Entries taken from a collection:

Lemma rebalance_opens_generation_witness :
  exists g, demoGroups !! "g" = Some g /\ members (fst (leaveGroup map_to_list "a" g)) !! "a" = None.
Proof.
  destruct (coord_steps_wf map_to_list ltac:(done) ∅ demoGroups (map_Forall_empty _) demo_reachable) as [Hw _].
  eexists. split; [vm_compute; reflexivity|].
  refine (proj1 (proj2 (proj1 (proj2 (rebalance_opens_generation map_to_list "r" 0 (joinArgs "b") "a" _ _ _ _)) _))).
  - done.
  - apply (Hw "g"). vm_compute. reflexivity.
  - vm_compute. reflexivity.
  - eexists. vm_compute. reflexivity.
Defined.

● WHAT IS BEING ASKED
Work out how many lines in the records hold the word "demoGroups", and answer with that number alone.

● RESPONSE TO THIS TASK
2